* [Work instructions]:
Provide again, from the entries below, every line from the one containing "f_equal. f_equal. destruct" through the one containing "intros (Hl &", exactly as written, and no other line.

* [Given entries]:
Lemma u32s_words (i n : nat) o : Forall is_u32 ws -> (i + n <= length ws)%nat -> o = 1 + 4 * Z.of_nat i ->
  u32s (t :: le_words ws ++ post) o n = Some (take n (drop i ws)).
Proof using Type.
  intros Hws. revert i o. induction n as [|n IH]; intros i o Hn ->; [done|]. cbn [u32s].
  destruct (lookup_lt_is_Some_2 ws i) as [v Hv]; [lia|].
  rewrite (u32a_words i v) by done. cbn [mbind option_bind].
  rewrite (IH (S i)) by lia. cbn [mbind option_bind]. by rewrite (drop_S _ _ _ Hv).
Qed.
End Words.

Lemma chain_bytes_layer l : chain_bytes (Chain_Layer l) = byte_of_u8 (layer_tag l) :: le_words (chain_words l).
Proof.
  unfold chain_words. cbn [chain_bytes]. rewrite !le_words_app.
  f_equal. f_equal. destruct (ll_moe l), (ll_attn l), (ll_recur l); done.
Qed.

Section RoundTrip.
Context (t : byte) (l : LayerLinks) (post : list byte).
Context (Hws : Forall is_u32 (chain_words l)).
Abbreviation buf := (t :: le_words (chain_words l) ++ post).

Lemma parse_moe_written m : ll_moe l = Some m -> parse_moe buf = Some m.
Proof using Hws.
  intros E. unfold parse_moe, chain_words in *. rewrite E in *.
  repeat (erewrite u32a_at; [|done|done|done|reflexivity]). cbn [mbind option_bind]. by destruct m.
Qed.

Lemma parse_layer_written : parse_layer (ll_moe l) (ll_attn l) (ll_recur l) buf = Some l.
Proof using Hws.
  unfold parse_layer, chain_words in *. repeat (erewrite u32a_at; [|done|done|done|reflexivity]).
  cbn [mbind option_bind]. by destruct l.
Qed.

Lemma parse_attn_written a : ll_attn l = Some a ->
  parse_attn (match ll_moe l with Some _ => 49 | None => 25 end) buf = Some a.
Proof using Hws.
  intros E. unfold parse_attn.
  rewrite (u32s_words _ _ _ (match ll_moe l with Some _ => 12 | None => 6 end)%nat) by
    (done || (unfold chain_words; rewrite E; unfold ATTN_FIELDS, RECUR_FIELDS; destruct (ll_moe l); cbn; lia) || (by destruct (ll_moe l))).
  cbn [mbind option_bind]. unfold chain_words. rewrite E. by destruct (ll_moe l), a.
Qed.

Lemma parse_recur_written r : ll_attn l = None -> ll_recur l = Some r ->
  parse_recur (match ll_moe l with Some _ => 49 | None => 25 end) buf = Some r.
Proof using Hws.
  intros Ea E. unfold parse_recur.
  rewrite (u32s_words _ _ _ (match ll_moe l with Some _ => 12 | None => 6 end)%nat) by
    (done || (unfold chain_words; rewrite Ea, E; unfold ATTN_FIELDS, RECUR_FIELDS; destruct (ll_moe l); cbn; lia) || (by destruct (ll_moe l))).
  cbn [mbind option_bind]. unfold chain_words. rewrite Ea, E. by destruct (ll_moe l), r.
Qed.
End RoundTrip.

Lemma parse_product_written t p post : chain_ok (Chain_Product p) ->
  parse_product (t :: to_le 4 (pl_layer p) ++ byte_of_u8 (pl_link p) :: to_le 4 (pl_norm p)
                 ++ to_le 4 (pl_src p) ++ post) = Some p.
Proof.
  destruct p as [layer link norm src]. cbn [chain_ok pl_layer pl_link pl_norm pl_src].
  intros (Hl & Hk & Hn & Hs). unfold parse_product. set (buf := t :: _).
  assert (get_at buf 5 = Some (byte_of_u8 link)) as ->.
  { unfold buf, get_at. change (0 <=? 5) with true. cbv iota. change (Z.to_nat 5) with (S (4 + 0)).
    rewrite lookup_cons, lookup_app_r by (rewrite length_to_le; lia). by rewrite length_to_le. }
  assert (u32a buf 1 = Some layer) as -> by by apply (u32a_word [t]).
  assert (u32a buf 6 = Some norm) as ->.
  { replace buf with ((t :: to_le 4 layer ++ [byte_of_u8 link]) ++ to_le 4 norm ++ to_le 4 src ++ post)
      by (unfold buf; cbn [app]; by rewrite <- app_assoc).
    by apply (u32a_word (t :: to_le 4 layer ++ [byte_of_u8 link])). }
  assert (u32a buf 10 = Some src) as ->.
  { replace buf with ((t :: to_le 4 layer ++ byte_of_u8 link :: to_le 4 norm) ++ to_le 4 src ++ post)
      by (unfold buf; cbn [app]; by rewrite <- app_assoc).
    by apply (u32a_word (t :: to_le 4 layer ++ byte_of_u8 link :: to_le 4 norm)). }
  cbn [mbind option_bind]. by rewrite u8_of_byte_of_u8.
Qed.

Section RoundTripProperty.
(** Chain extensions survive the wire.  For every extension the format can carry, whatever follows
    it, [parse_chain] reads back the extension [chain_bytes] wrote and its exact length. *)
Theorem chain_roundtrip (c : Chain) (post : list byte) :
  chain_ok c -> parse_chain (chain_bytes c ++ post) = Some (c, zlen (chain_bytes c)).
Proof.
  destruct c as [|p|l]; [done|..]; intros Hok.
  - unfold parse_chain. cbn [chain_bytes app head mbind option_bind].
    change (u8_of_byte (byte_of_u8 TAG_PRODUCT)) with TAG_PRODUCT. unfold parse_tagged.
    change (TAG_PRODUCT =? TAG_NONE) with false. change (TAG_PRODUCT =? TAG_PRODUCT) with true. cbv iota.
    rewrite <- app_assoc. cbn [app]. rewrite <- app_assoc. rewrite parse_product_written by done.
    cbn [mbind option_bind]. by rewrite zlen_cons, zlen_app, zlen_cons, zlen_app, !zlen_to_le.
  - destruct Hok as [Hws Hex]. rewrite chain_bytes_layer. cbn [app]. unfold parse_chain. cbn [head mbind option_bind].
    assert (Ht : u8_of_byte (byte_of_u8 (layer_tag l)) = layer_tag l).
    { apply u8_of_byte_of_u8. unfold layer_tag. destruct (ll_moe l), (ll_attn l), (ll_recur l); done. }
    rewrite Ht.
    pose proof (parse_moe_written (byte_of_u8 (layer_tag l)) l post Hws) as Hm.
    pose proof (parse_attn_written (byte_of_u8 (layer_tag l)) l post Hws) as Ha.
    pose proof (parse_recur_written (byte_of_u8 (layer_tag l)) l post Hws) as Hr.
    pose proof (parse_layer_written (byte_of_u8 (layer_tag l)) l post Hws) as Hl.
    assert (Hw : zlen (byte_of_u8 (layer_tag l) :: le_words (chain_words l))
      = 25 + match ll_moe l with Some _ => 24 | None => 0 end
        + match ll_attn l, ll_recur l with Some _, _ => 84 | None, Some _ => 76 | None, None => 0 end).
    { rewrite zlen_cons, zlen_le_words. unfold chain_words, zlen.
      by destruct (ll_moe l), (ll_attn l), (ll_recur l). }
    rewrite Hw. clear Hw Ht Hws.
    generalize dependent (byte_of_u8 (layer_tag l) :: le_words (chain_words l) ++ post). intros buf.
    unfold parse_tagged, layer_tag.
    destruct (ll_moe l) as [m|], (ll_attn l) as [a|], (ll_recur l) as [r|]; try (by destruct Hex); clear Hex;
      cbv [tag_in existsb Z.eqb Pos.eqb orb TAG_NONE TAG_PRODUCT TAG_LAYER TAG_MOE_LAYER
       TAG_ATTN_LAYER TAG_ATTN_MOE_LAYER TAG_RECUR_LAYER TAG_RECUR_MOE_LAYER optional];
      intros Hm Ha Hr Hl; rewrite ?(Hm _ eq_refl); cbn [mbind option_bind];
      rewrite ?(Ha _ eq_refl); cbn [mbind option_bind];
      rewrite ?(Hr _ eq_refl eq_refl); cbn [mbind option_bind]; by rewrite Hl.
Qed.
End RoundTripProperty.

Section RowChunks.
(** Sizes that fit their words: no offset into the tensor wraps. *)
Definition sizes_ok (e : Entry) : Prop :=
  0 <= e_m e /\ 0 <= n_exp e /\ 0 < row_bytes e /\ 0 <= chunk_base e /\ 0 <= n_bytes e
  /\ n_exp e * e_m e * row_bytes e < 2 ^ 64 /\ chunk_base e + n_bytes e / 32 < 2 ^ 64.

(** The chunks of a weight row.  For a tensor whose size fits 64 bits, [row_chunks] accepts a row
    exactly when it lies inside the tensor and its bytes inside the committed chunks, and the
    chunks it names are the fewest that cover the row: the row starts at the offset returned in
    the first one and ends in the last one. *)
Theorem row_chunks_cover (e : Entry) (exp row first last off : Z) :
  sizes_ok e -> 0 <= exp -> 0 <= row ->
  row_chunks e exp row = Some (first, last, off) <->
  let start := (exp * e_m e + row) * row_bytes e in
  (exp < n_exp e /\ row < e_m e /\ start + row_bytes e <= 32 * (n_bytes e / 32))
  /\ 0 <= off < 32 /\ start = 32 * (first - chunk_base e) + off
  /\ 32 * (last - chunk_base e) < start + row_bytes e <= 32 * (last + 1 - chunk_base e).
Proof.
  intros (Hm & Hn & Hrb & Hcb & Hnb & Hsz & Hch) He Hr. cbv zeta. unfold row_chunks.
  set (start := (exp * e_m e + row) * row_bytes e).
  destruct (Z.leb_spec (e_m e) row); cbn [orb]; [split; [done|lia]|].
  destruct (Z.leb_spec (n_exp e) exp); [split; [done|lia]|].
  assert (Hrow : exp * e_m e + row + 1 <= n_exp e * e_m e) by nia.
  assert (Hs : 0 <= start /\ start + row_bytes e <= n_exp e * e_m e * row_bytes e).
  { unfold start. apply (Z.mul_le_mono_nonneg_r _ _ (row_bytes e)) in Hrow; [|lia]. split; [|lia].
    apply Z.mul_nonneg_nonneg; [|lia]. apply Z.add_nonneg_nonneg; [|lia]. apply Z.mul_nonneg_nonneg; lia. }
  rewrite (wrap_id 64 start), (wrap_id 64 (start + _)) by (unfold fits; lia).
  destruct (Z.ltb_spec (n_bytes e / 32 * 32) (start + row_bytes e)); [split; [done|lia]|].
  rewrite (wrap_id 64 (start + row_bytes e - 1)) by (unfold fits; lia).
  rewrite !wrap_id by (unfold fits; dlia).
  split.
  - intros [= <- <- <-]. dlia.
  - intros (_ & Ho & Hst & Hl). do 3 f_equal; dlia.
Qed.
End RowChunks.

* [Exercise output]:
  f_equal. f_equal. destruct (ll_moe l), (ll_attn l), (ll_recur l); done.
Qed.

Section RoundTrip.
Context (t : byte) (l : LayerLinks) (post : list byte).
Context (Hws : Forall is_u32 (chain_words l)).
Abbreviation buf := (t :: le_words (chain_words l) ++ post).

Lemma parse_moe_written m : ll_moe l = Some m -> parse_moe buf = Some m.
Proof using Hws.
  intros E. unfold parse_moe, chain_words in *. rewrite E in *.
  repeat (erewrite u32a_at; [|done|done|done|reflexivity]). cbn [mbind option_bind]. by destruct m.
Qed.

Lemma parse_layer_written : parse_layer (ll_moe l) (ll_attn l) (ll_recur l) buf = Some l.
Proof using Hws.
  unfold parse_layer, chain_words in *. repeat (erewrite u32a_at; [|done|done|done|reflexivity]).
  cbn [mbind option_bind]. by destruct l.
Qed.

Lemma parse_attn_written a : ll_attn l = Some a ->
  parse_attn (match ll_moe l with Some _ => 49 | None => 25 end) buf = Some a.
Proof using Hws.
  intros E. unfold parse_attn.
  rewrite (u32s_words _ _ _ (match ll_moe l with Some _ => 12 | None => 6 end)%nat) by
    (done || (unfold chain_words; rewrite E; unfold ATTN_FIELDS, RECUR_FIELDS; destruct (ll_moe l); cbn; lia) || (by destruct (ll_moe l))).
  cbn [mbind option_bind]. unfold chain_words. rewrite E. by destruct (ll_moe l), a.
Qed.

Lemma parse_recur_written r : ll_attn l = None -> ll_recur l = Some r ->
  parse_recur (match ll_moe l with Some _ => 49 | None => 25 end) buf = Some r.
Proof using Hws.
  intros Ea E. unfold parse_recur.
  rewrite (u32s_words _ _ _ (match ll_moe l with Some _ => 12 | None => 6 end)%nat) by
    (done || (unfold chain_words; rewrite Ea, E; unfold ATTN_FIELDS, RECUR_FIELDS; destruct (ll_moe l); cbn; lia) || (by destruct (ll_moe l))).
  cbn [mbind option_bind]. unfold chain_words. rewrite Ea, E. by destruct (ll_moe l), r.
Qed.
End RoundTrip.

Lemma parse_product_written t p post : chain_ok (Chain_Product p) ->
  parse_product (t :: to_le 4 (pl_layer p) ++ byte_of_u8 (pl_link p) :: to_le 4 (pl_norm p)
                 ++ to_le 4 (pl_src p) ++ post) = Some p.
Proof.
  destruct p as [layer link norm src]. cbn [chain_ok pl_layer pl_link pl_norm pl_src].
  intros (Hl & Hk & Hn & Hs). unfold parse_product. set (buf := t :: _).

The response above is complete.